▶ _RECORD EXTRACTS_:
┄┄┄┄┄┄

(** * Reactive store *)

(** The [set] trap on an ordinary slot of an extensible target, up to the
    comparison of the two serialisations. *)
Lemma set_trap_stores (R : realm) (w : world) (t : loc) (cb : callback)
  (name key : string) (v : val) (o : object) :
  heap w !! t = Some (CObj o) ->
  o_frozen o = false ->
  data_slot R t o key = true ->
  let old := slot_value R t o key in
  set_trap R t cb name key v w
  = if strict_eq v old && (negb (typeof_object v) || strict_eq v VNull)
    then (Ok true, w)
    else
      ((if negb (Text.startsWith key "_") then
          so <- JSON_stringify R old ;;
          sn <- JSON_stringify R v ;;
          if negb (bool_decide (so = sn)) then
            _logDebug ("Reactive set in " +:+ name +:+ ": " +:+ key) ;;;
            if callback_truthy cb then invoke R cb t key v old else ret tt
          else ret tt
        else ret tt) ;;;
       ret true) (set_heap (write_slot t key v o (heap w)) w).
Proof.
  intros Ht Hf Hk old. unfold set_trap. unfold bind at 1.
  rewrite (obj_get_slot R w t o key Ht Hk). fold old.
  destruct (strict_eq v old && (negb (typeof_object v) || strict_eq v VNull));
    [reflexivity|].
  unfold bind at 1. rewrite (Reflect_set_slot R w t o key v Ht Hf Hk).
  reflexivity.
Qed.

Lemma set_prop_proxy (R : realm) (w : world) (p t : loc) (cb : callback)
  (name key : string) (v : val) :
  heap w !! p = Some (CProxy t cb name) ->
  set_prop R (VRef p) key v w
  = (ok <- set_trap R t cb name key v ;;
     if ok then ret tt
     else throw (TypeError "'set' on proxy: trap returned falsish")) w.
Proof. intros Hp. unfold set_prop. now rewrite Hp. Qed.

(** A trap that ends in [return true] makes the assignment what the trap
    did before. *)
Lemma proxy_assign_result (trap : M bool) (m : M unit) (e : exn)
  (w w0 : world) :
  trap w = (m ;;; ret true) w0 ->
  (ok <- trap ;; if ok then ret tt else throw e) w = m w0.
Proof.
  intros H. unfold bind at 1. rewrite H. unfold bind, ret.
  destruct (m w0) as [[[]|e'] w']; reflexivity.
Qed.

Lemma same_primitive (v old : val) :
  strict_eq v old && (negb (typeof_object v) || strict_eq v VNull)
  = strict_eq v old && negb (is_object v).
Proof.
  destruct v; reflexivity.
Qed.

(** C1 (amended). A write through a reactive container with a callback, to
    a key that does not start with an underscore and is an ordinary slot of
    an extensible target (an own data property, or none yet; no accessor
    and no read-only member).  The old value is what [target[key]] read
    before the write.  Writing the same primitive again does nothing.
    Otherwise the value is stored first and [JSON.stringify] is then taken
    of the old and of the new value; when both return: equal texts end the
    write there, with no callback; different texts are followed by one
    debug line and one invocation of the callback with (target, key, new
    value, old value), and that is all the write does.  For a callback that
    only logs and schedules (the root callback, also behind nested
    wrappers) the trace gains exactly one invocation of it, recorded with
    what the slot holds at that moment. *)
Theorem C1_reactive_write_notifies_once (R : realm)
  (w : world) (p t : loc) (cb : callback) (name key : string) (v : val)
  (o : object) (so sn : option string) :
  heap w !! p = Some (CProxy t cb name) ->
  heap w !! t = Some (CObj o) ->
  o_frozen o = false ->
  data_slot R t o key = true ->
  callback_truthy cb = true ->
  Text.startsWith key "_" = false ->
  let old := slot_value R t o key in
  let stored := write_slot t key v o (heap w) in
  let after_old := stringify R old stored in
  let after_new := stringify R v (snd after_old) in
  let w1 := set_heap (snd after_new) w in
  fst after_old = Ok so ->
  fst after_new = Ok sn ->
  (strict_eq v old && negb (is_object v) = true ->
   set_prop R (VRef p) key v w = (Ok tt, w))
  /\ (strict_eq v old && negb (is_object v) = false ->
      (so = sn -> set_prop R (VRef p) key v w = (Ok tt, w1))
      /\ (so <> sn ->
          set_prop R (VRef p) key v w
          = (_logDebug ("Reactive set in " +:+ name +:+ ": " +:+ key) ;;;
             invoke R cb t key v old) w1
          /\ (cb_defers cb = true ->
              Forall (plain_key R) (cb_keys cb) ->
              exists w',
                set_prop R (VRef p) key v w = (Ok tt, w')
                /\ heap w' = heap w1
                /\ calls_of cb (trace w') =
                     calls_of cb (trace w)
                     ++ [EvCall cb t key v old (own_get (heap w1) t key)]))).
Proof.
  intros Hp Ht Hfrozen Hslot Hcb Hkey old stored after_old after_new w1
    Hso Hsn.
  rewrite (set_prop_proxy R w p t cb name key v Hp).
  pose proof (set_trap_stores R w t cb name key v o Ht Hfrozen Hslot)
    as Htrap.
  cbv zeta in Htrap. fold old stored in Htrap.
  rewrite same_primitive, Hkey, Hcb in Htrap. cbn [negb] in Htrap.
  destruct (strict_eq v old && negb (is_object v)) eqn:Hearly.
  { split; [|discriminate]. intros _. unfold bind. now rewrite Htrap. }
  split; [discriminate|]. intros _.
  assert (Hrun : forall k : M unit,
    (so' <- JSON_stringify R old ;;
     sn' <- JSON_stringify R v ;;
     if negb (bool_decide (so' = sn')) then k else ret tt) (set_heap stored w)
    = (if negb (bool_decide (so = sn)) then k else ret tt) w1).
  { intros k. unfold bind, JSON_stringify, on_heap. cbn [heap set_heap].
    fold after_old. rewrite Hso. cbn [fst snd heap set_heap].
    fold after_new. rewrite Hsn. reflexivity. }
  rewrite (proxy_assign_result _ _ _ _ _ Htrap), Hrun.
  split.
  - intros Heq. rewrite bool_decide_eq_true_2 by exact Heq. reflexivity.
  - intros Hne. rewrite bool_decide_eq_false_2 by exact Hne. cbn [negb].
    split; [reflexivity|].
    intros Hd Hkeys. unfold bind, _logDebug.
    set (w2 := if debug (opts (eng w1))
               then emit_event
                      (EvDebug ("Reactive set in " +:+ name +:+ ": " +:+ key))
                      w1
               else w1).
    assert (Hw2 : heap w2 = heap w1
                  /\ exists pre, trace w2 = trace w ++ pre
                                 /\ calls_of cb pre = []).
    { unfold w2. destruct (debug (opts (eng w1))); simpl.
      - split; [reflexivity|]. eexists. split; reflexivity.
      - split; [reflexivity|]. exists [].
        split; [now rewrite app_nil_r|reflexivity]. }
    destruct Hw2 as (Hheap2 & pre & Htr2 & Hpre).
    destruct (invoke_spec R cb t key v old w2 Hd Hkeys)
      as (w' & evs & Hinv & Hheap & Htr & Hbelow).
    assert (Hstep : (if debug (opts (eng w1))
                     then (Ok tt,
                           emit_event
                             (EvDebug ("Reactive set in " +:+ name +:+ ": "
                                       +:+ key)) w1)
                     else (Ok tt, w1)) = (Ok tt, w2)).
    { unfold w2. now destruct (debug (opts (eng w1))). }
    rewrite Hstep, Hinv.
    exists w'. split; [reflexivity|]. split; [congruence|].
    rewrite Htr, Htr2, Hheap2.
    rewrite <- app_assoc, !calls_of_app, Hpre. simpl.
    unfold calls_of at 2. simpl.
    rewrite bool_decide_eq_true_2 by reflexivity.
    fold (calls_of cb evs). now rewrite (calls_of_below _ _ Hbelow).
Qed.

┄┄┄┄┄┄

▶ _EXERCISE_: Lines holding "throw": copy each one from the records above.

▶ _PROBLEM SOLUTION_:
     else throw (TypeError "'set' on proxy: trap returned falsish")) w.
  (ok <- trap ;; if ok then ret tt else throw e) w = m w0.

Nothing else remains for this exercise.